What you need to do:
Using the records that appear below, write out exactly the lines from the one with "kthread_stop (each sets" through the one with "Inductive mpc := Init1", keeping both end lines.

Records for this task:
----

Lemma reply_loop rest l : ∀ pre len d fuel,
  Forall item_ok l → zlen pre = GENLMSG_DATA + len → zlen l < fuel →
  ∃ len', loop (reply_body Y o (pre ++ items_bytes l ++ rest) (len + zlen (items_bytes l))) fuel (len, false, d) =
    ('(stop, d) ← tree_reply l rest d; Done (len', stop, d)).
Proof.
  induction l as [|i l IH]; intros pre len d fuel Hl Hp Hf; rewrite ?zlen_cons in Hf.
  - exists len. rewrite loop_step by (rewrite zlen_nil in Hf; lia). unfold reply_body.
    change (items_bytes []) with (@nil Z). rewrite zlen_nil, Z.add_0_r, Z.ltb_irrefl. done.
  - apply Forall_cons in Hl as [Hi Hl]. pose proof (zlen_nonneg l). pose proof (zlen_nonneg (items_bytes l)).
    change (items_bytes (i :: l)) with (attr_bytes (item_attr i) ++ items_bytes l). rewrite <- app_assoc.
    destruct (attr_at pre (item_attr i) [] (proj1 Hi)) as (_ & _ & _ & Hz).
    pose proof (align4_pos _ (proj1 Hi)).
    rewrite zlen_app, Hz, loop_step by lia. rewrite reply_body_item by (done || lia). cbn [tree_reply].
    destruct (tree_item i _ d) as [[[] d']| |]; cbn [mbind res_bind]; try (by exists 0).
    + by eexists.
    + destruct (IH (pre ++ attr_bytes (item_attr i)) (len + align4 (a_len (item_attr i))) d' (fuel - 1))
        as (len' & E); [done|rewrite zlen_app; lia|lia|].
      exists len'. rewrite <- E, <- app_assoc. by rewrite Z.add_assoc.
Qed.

----

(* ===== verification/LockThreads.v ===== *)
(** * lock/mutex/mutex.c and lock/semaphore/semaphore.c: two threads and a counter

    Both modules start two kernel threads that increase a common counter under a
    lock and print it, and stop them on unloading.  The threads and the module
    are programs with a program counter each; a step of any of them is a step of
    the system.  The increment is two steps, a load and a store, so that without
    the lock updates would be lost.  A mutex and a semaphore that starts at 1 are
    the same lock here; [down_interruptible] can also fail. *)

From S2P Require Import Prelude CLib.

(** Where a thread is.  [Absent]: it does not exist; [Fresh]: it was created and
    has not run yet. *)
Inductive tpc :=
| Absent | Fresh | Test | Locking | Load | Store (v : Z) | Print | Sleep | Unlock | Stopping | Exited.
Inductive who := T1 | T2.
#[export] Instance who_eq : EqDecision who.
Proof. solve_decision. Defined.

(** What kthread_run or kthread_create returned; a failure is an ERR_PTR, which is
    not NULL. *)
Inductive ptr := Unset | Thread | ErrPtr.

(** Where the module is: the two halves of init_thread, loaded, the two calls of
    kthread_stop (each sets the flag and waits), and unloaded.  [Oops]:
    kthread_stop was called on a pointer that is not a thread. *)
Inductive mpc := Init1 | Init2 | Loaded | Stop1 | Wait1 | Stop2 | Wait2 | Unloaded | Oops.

----

Solution:
    kthread_stop (each sets the flag and waits), and unloaded.  [Oops]:
    kthread_stop was called on a pointer that is not a thread. *)
Inductive mpc := Init1 | Init2 | Loaded | Stop1 | Wait1 | Stop2 | Wait2 | Unloaded | Oops.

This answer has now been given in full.